Toukiden: The Age of Demons PlayStation Vita Review
Tecmo Koei's Toukiden: The Age of Demons seeks to fill the void left by Capcom's decision to move the series over to the 3DS and the Wii U. The comparisons are inevitable, but thankfully, Toukiden stands on its own.
Toukiden is an action game with RPG elements. You start out with the bare essentials, weapon and armor, then build up your character. There's also a system in place to further upgrade your weapon, which is called Mitama. This encompasses the souls of warriors that you'll use to forge and upgrade weapons to even higher levels.
Initially, you take on smaller Oni (demons) in the beginning and progress to larger and more formidable enemies. Toukiden wastes little time throwing you up against huge enemies, and you can literally chop off their body parts. All the while, you'll enjoy Toukiden's polished and highly detailed character graphics, which have an almost cel-shaded appearance. The maps are small, and sometimes you'll search to find the beasts you must destroy, but the main hook involves killing them with a team of four and harvesting their leftover body parts for more powerful weapons and armor.

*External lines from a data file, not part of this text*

(** C1. Take any object reached from a default-constructed one by member
    calls, and a name for which [dlsym] never answered a non-null address
    on it.  Then [execute], at every signature, returns the signature's
    value-initialised result, stores the not-bound message in [_error], and
    makes no call through an address: the log and the loader state are
    unchanged. *)
Theorem execute_never_resolved (sg : Signature L) funcname (args : sig_args sg)
    (ops : list (Op L)) (w : world L) :
  (forall h a, In (EvSym h funcname a) (trace (run L ops (fresh L w))) -> a = nullptr) ->
  fst (execute L sg funcname args (run L ops (fresh L w))) = sig_default sg /\
  error (self (snd (execute L sg funcname args (run L ops (fresh L w))))) =
    Literal err_not_bound /\
  trace (snd (execute L sg funcname args (run L ops (fresh L w)))) =
    trace (run L ops (fresh L w)) /\
  os (snd (execute L sg funcname args (run L ops (fresh L w)))) =
    os (run L ops (fresh L w)).
Proof.
  intros Hnever. set (m := run L ops (fresh L w)) in *.
  assert (Hs : cache_sound m) by apply run_cache_sound, fresh_cache_sound.
  assert (Hnull : is_null (fst (subscript (_functions (self m)) funcname)) = true).
  { rewrite subscript_value. destruct (_functions (self m) !! funcname) as [a|] eqn:E;
      simpl; [|reflexivity].
    destruct (is_null a) eqn:Ea; [reflexivity|]. apply is_null_false in Ea.
    destruct (Hs funcname a E Ea) as [h Hin]. apply Hnever in Hin. contradiction. }
  rewrite execute_null by exact Hnull. simpl. tauto.
Qed.

(** C8. For a name that is not in the map, both [get_func] and [execute]
    put it there with a null address, so [is_func_bound] is true for it
    afterwards although the loader was never asked about it. *)
Theorem subscript_inserts_null (sg : Signature L) funcname (args : sig_args sg) m :
  _functions (self m) !! funcname = None ->
  is_func_bound funcname (self m) = false /\
  (fst (get_func L funcname m) = nullptr /\
   _functions (self (snd (get_func L funcname m))) !! funcname = Some nullptr /\
   is_func_bound funcname (self (snd (get_func L funcname m))) = true /\
   trace (snd (get_func L funcname m)) = trace m) /\
  (fst (execute L sg funcname args m) = sig_default sg /\
   _functions (self (snd (execute L sg funcname args m))) !! funcname = Some nullptr /\
   is_func_bound funcname (self (snd (execute L sg funcname args m))) = true /\
   trace (snd (execute L sg funcname args m)) = trace m).
Proof.
  intros Hno.
  assert (Hsub : subscript (_functions (self m)) funcname =
                 (nullptr, <[funcname := nullptr]> (_functions (self m)))).
  { unfold subscript. by rewrite Hno. }
  split; [unfold is_func_bound; by rewrite Hno|]. split.
  - rewrite get_func_eq, Hsub. unfold is_func_bound. simpl.
    rewrite lookup_insert_eq. tauto.
  - rewrite execute_null by (rewrite Hsub; reflexivity).
    rewrite Hsub. unfold is_func_bound. simpl.
    rewrite lookup_insert_eq. tauto.
Qed.

End Invoking.

(** ** The life of one object *)

Section Lifecycle.

Variable L : Loader.
Implicit Types (m : Machine L) (path funcname : string).

Lemma run_keeps_unbound (ops : list (Op L)) m :
  is_null (_lib (self m)) = false ->
  _bound (self m) = false ->
  _bound (self (run L ops m)) = false.
Proof.
  revert m. induction ops as [|o ops IH]; intros m Hl Hb; simpl; [exact Hb|].
  apply IH.
  - rewrite step_keeps_held; assumption.
  - apply step_keeps_unbound; assumption.
Qed.

Lemma run_keeps_lib (ops : list (Op L)) m :
  Forall (fun o => is_load o = false) ops ->
  _lib (self (run L ops m)) = _lib (self m).
Proof.
  intros Hops. revert m.
  induction Hops as [|o ops Ho _ IH]; intros m; simpl; [reflexivity|].
  rewrite IH. by apply step_keeps_lib.
Qed.

Lemma bind_library_asks path m :
  is_null (_lib (self m)) = true ->
  is_lib_bound (self (bind_library L path m)) =
    negb (is_null (fst (dlopen L path (os m)))).
Proof.
  intros H. destruct (dlopen L path (os m)) as [h w1] eqn:Ho.
  destruct (is_null h) eqn:Hh.
  - destruct (dlerror L w1) as [e w2] eqn:He.
    rewrite (bind_library_refused L path m h w1 e w2) by assumption.
    unfold is_lib_bound. simpl. by rewrite Hh.
  - rewrite (bind_library_opened L path m h w1) by assumption.
    unfold is_lib_bound. simpl. by rewrite Hh.
Qed.

(** C9. After a [bind_function] that failed on an object holding a library,
    [bound()] is false after every further sequence of member calls; and
    on any object whatever, [bind_function] leaves a false [_bound] false,
    also when it finds the symbol. *)
Theorem bound_stays_false funcname m (ops : list (Op L)) :
  is_lib_bound (self m) = true ->
  fst (dlsym L (_lib (self m)) funcname (os m)) = nullptr ->
  bound (self (snd (bind_function L funcname m))) = false /\
  bound (self (run L ops (snd (bind_function L funcname m)))) = false /\
  (forall n m', bound (self m') = false ->
     bound (self (snd (bind_function L n m'))) = false).
Proof.
  intros H Hs. apply is_lib_bound_true in H.
  destruct (dlsym L (_lib (self m)) funcname (os m)) as [f w1] eqn:Hd.
  simpl in Hs. apply is_null_true in Hs.
  destruct (dlerror L w1) as [e w2] eqn:He.
  rewrite (bind_function_missing L funcname m f w1 e w2) by assumption.
  unfold bound. simpl. split; [reflexivity|]. split.
  - apply run_keeps_unbound; [exact H | reflexivity].
  - intros n m' Hb. unfold bind_function.
    destruct (is_null (_lib (self m'))); [exact Hb|].
    destruct (dlsym L _ n (os m')) as [f' w']. destruct (is_null f').
    + destruct (dlerror L w'). reflexivity.
    + exact Hb.
Qed.

(** C5, as the code has it. After a [bind_library] that failed, the object
    holds no library, and member calls other than [bind_library] keep it
    so; a later [bind_library] asks the loader again and the object holds a
    library afterwards exactly when the loader grants that request. *)
Theorem failed_load_can_be_retried path m :
  is_lib_bound (self (bind_library L path m)) = false ->
  forall ops : list (Op L),
    Forall (fun o => is_load o = false) ops ->
    is_lib_bound (self (run L ops (bind_library L path m))) = false /\
    forall path',
      is_lib_bound (self (bind_library L path' (run L ops (bind_library L path m)))) =
        negb (is_null (fst (dlopen L path'
                              (os (run L ops (bind_library L path m)))))).
Proof.
  intros Hfail ops Hops.
  assert (Hl : _lib (self (run L ops (bind_library L path m))) =
               _lib (self (bind_library L path m))) by by apply run_keeps_lib.
  split.
  - unfold is_lib_bound in *. by rewrite Hl.
  - intros path'. apply bind_library_asks.
    rewrite Hl. by apply is_lib_bound_false.
Qed.

End Lifecycle.

(** ** The constructor with a batch of names *)

Section Batch.

Variable L : Loader.
Implicit Types (m : Machine L) (path funcname : string).

Lemma is_func_bound_insert (n k : string) (a : ptr) (p : Plugin) :
  is_func_bound n p = true ->
  is_func_bound n (set_functions (<[k := a]> (_functions p)) p) = true.
Proof.
  rewrite !is_func_bound_true. simpl. intros H.
  destruct (decide (k = n)) as [->|Hne].
  - rewrite lookup_insert_eq. eauto.
  - by rewrite lookup_insert_ne.
Qed.

Lemma resolved_address_sound (n : string) (t : list Event) (a : ptr) :
  resolved_address n t = Some a ->
  a <> nullptr /\ exists h, In (EvSym h n a) t.
Proof.
  induction t as [|ev t IH]; simpl; [discriminate|].
  destruct ev as [p h|h k f|e|h|f];
    try (intros H; destruct (IH H) as [Ha [h' Hin]]; split; [exact Ha|];
         exists h'; by right).
  destruct (resolved_address n t) as [a'|].
  - intros H. injection H as ->. destruct (IH eq_refl) as [Ha [h' Hin]].
    split; [exact Ha|]. exists h'. by right.
  - destruct (String.eqb k n && negb (is_null f)) eqn:E; [|discriminate].
    intros H. injection H as ->. apply andb_true_iff in E as [Ek Ef].
    apply String.eqb_eq in Ek. subst k. apply negb_true_iff in Ef.
    split; [by apply is_null_false|]. exists h. by left.
Qed.

Lemma resolved_address_complete (n : string) (t : list Event) (h a : ptr) :
  In (EvSym h n a) t -> a <> nullptr -> exists a', resolved_address n t = Some a'.
Proof.
  intros Hin Ha. induction t as [|ev t IH]; [destruct Hin|].
  destruct Hin as [->|Hin].
  - simpl. destruct (resolved_address n t) as [a'|]; [eauto|].
    apply is_null_false in Ha. rewrite String.eqb_refl, Ha. simpl. eauto.
  - destruct (IH Hin) as [a' Hr]. exists a'.
    destruct ev; simpl; rewrite Hr; reflexivity.
Qed.

(** The loop, on an object that holds a library: what it adds to the log
    and what it leaves in the object. *)
Lemma bind_functions_batch (funcnames : list string) m :
  is_null (_lib (self m)) = false ->
  exists t,
    trace (bind_functions L funcnames m) = trace m ++ t /\
    sym_attempts t = funcnames /\
    match last (diagnostics false t) with
    | Some e => _error (self (bind_functions L funcnames m)) = Raw e /\
                _bound (self (bind_functions L funcnames m)) = false
    | None => _error (self (bind_functions L funcnames m)) = _error (self m) /\
              _bound (self (bind_functions L funcnames m)) = _bound (self m)
    end /\
    (forall h n, In (EvSym h n nullptr) t -> diagnostics false t <> []) /\
    (forall n, _functions (self (bind_functions L funcnames m)) !! n =
               match resolved_address n t with
               | Some a => Some a
               | None => _functions (self m) !! n
               end).
Proof.
  revert m. induction funcnames as [|s rest IH]; intros m Hlib.
  - exists []. simpl. rewrite app_nil_r. repeat split; try tauto.
  - simpl bind_functions.
    destruct (dlsym L (_lib (self m)) s (os m)) as [f w1] eqn:Hd.
    destruct (is_null f) eqn:Hf.
    + destruct (dlerror L w1) as [e w2] eqn:He.
      rewrite (bind_function_missing L s m f w1 e w2) by assumption.
      simpl snd. set (m1 := mkMachine L _ _ _).
      destruct (IH m1 Hlib) as (t & Ht & Hn & Hlast & Hdiag & Hmap).
      exists (EvSym (_lib (self m)) s f :: EvError e :: t). split.
      { rewrite Ht. subst m1. simpl. by rewrite <- !app_assoc. }
      split; [simpl; by rewrite Hn|]. split.
      { simpl. rewrite Hf, last_cons.
        destruct (last (diagnostics false t)); [exact Hlast|].
        subst m1. simpl in Hlast. exact Hlast. }
      split; [intros h n _; simpl; by rewrite Hf|].
      intros n. rewrite Hmap. simpl. rewrite Hf, andb_false_r.
      destruct (resolved_address n t); reflexivity.
    + rewrite (bind_function_found L s m f w1) by assumption.
      simpl snd. set (m1 := mkMachine L _ _ _).
      destruct (IH m1 Hlib) as (t & Ht & Hn & Hlast & Hdiag & Hmap).
      exists (EvSym (_lib (self m)) s f :: t). split.
      { rewrite Ht. subst m1. simpl. by rewrite <- app_assoc. }
      split; [simpl; by rewrite Hn|]. split.
      { simpl. rewrite Hf. exact Hlast. }
      split.
      { intros h n [Heq|Hi].
        - injection Heq as _ _ ->. discriminate.
        - simpl. rewrite Hf. by apply Hdiag with h n. }
      intros n. rewrite Hmap. simpl. rewrite Hf, andb_true_r.
      destruct (resolved_address n t); [reflexivity|].
      subst m1. simpl. destruct (decide (s = n)) as [->|Hne].
      * by rewrite String.eqb_refl, lookup_insert_eq.
      * rewrite lookup_insert_ne by exact Hne.
        apply String.eqb_neq in Hne. by rewrite Hne.
Qed.

Lemma bind_library_fresh_trace path (w : world L) :
  is_null (_lib (self (bind_library L path (fresh L w)))) = false ->
  exists h, trace (bind_library L path (fresh L w)) = [EvOpen path h].
Proof.
  unfold bind_library. simpl.
  destruct (dlopen L path w) as [h w1]. destruct (is_null h) eqn:Hh.
  - destruct (dlerror L w1). simpl. congruence.
  - simpl. eauto.
Qed.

The main storyline took us just under 40 hours to complete, yet we were able to do this in short bursts while riding public transportation and simply lounging on the couch at home. Even after you finish the main storyline's five chapters, you'll have an additional five chapters of quests and Mitama collecting to keep you coming back for more. There's also four-player cooperative online, which in itself is a blast, especially when you get some friends in a party chat and discuss how to take down enemies.
Toukiden may be too easy for some, as we only died once or twice during the entire play though. However that difficulty ramps up as soon as you finish the main campaign and get to the second part of the game.
Meanwhile, Toukiden's plot feels uninspired, and some people might dislike that the dialogue is entirely in subtitles, since it's fully voiced in Japanese. The soundtrack is serviceable, but much like the story, nothing memorable to speak of. Finally, there's a lack of enemy diversity. Some of the later enemies are mere variations of what you faced before, but with an altered title and more hit-points.
The measure of a portable game's addictiveness may lie in how well it entertains players riding on public transportation, where the next thing they know, they reached their destinations. Toukiden has that all-important hook, and that makes it a worthwhile purchase for Vita owners.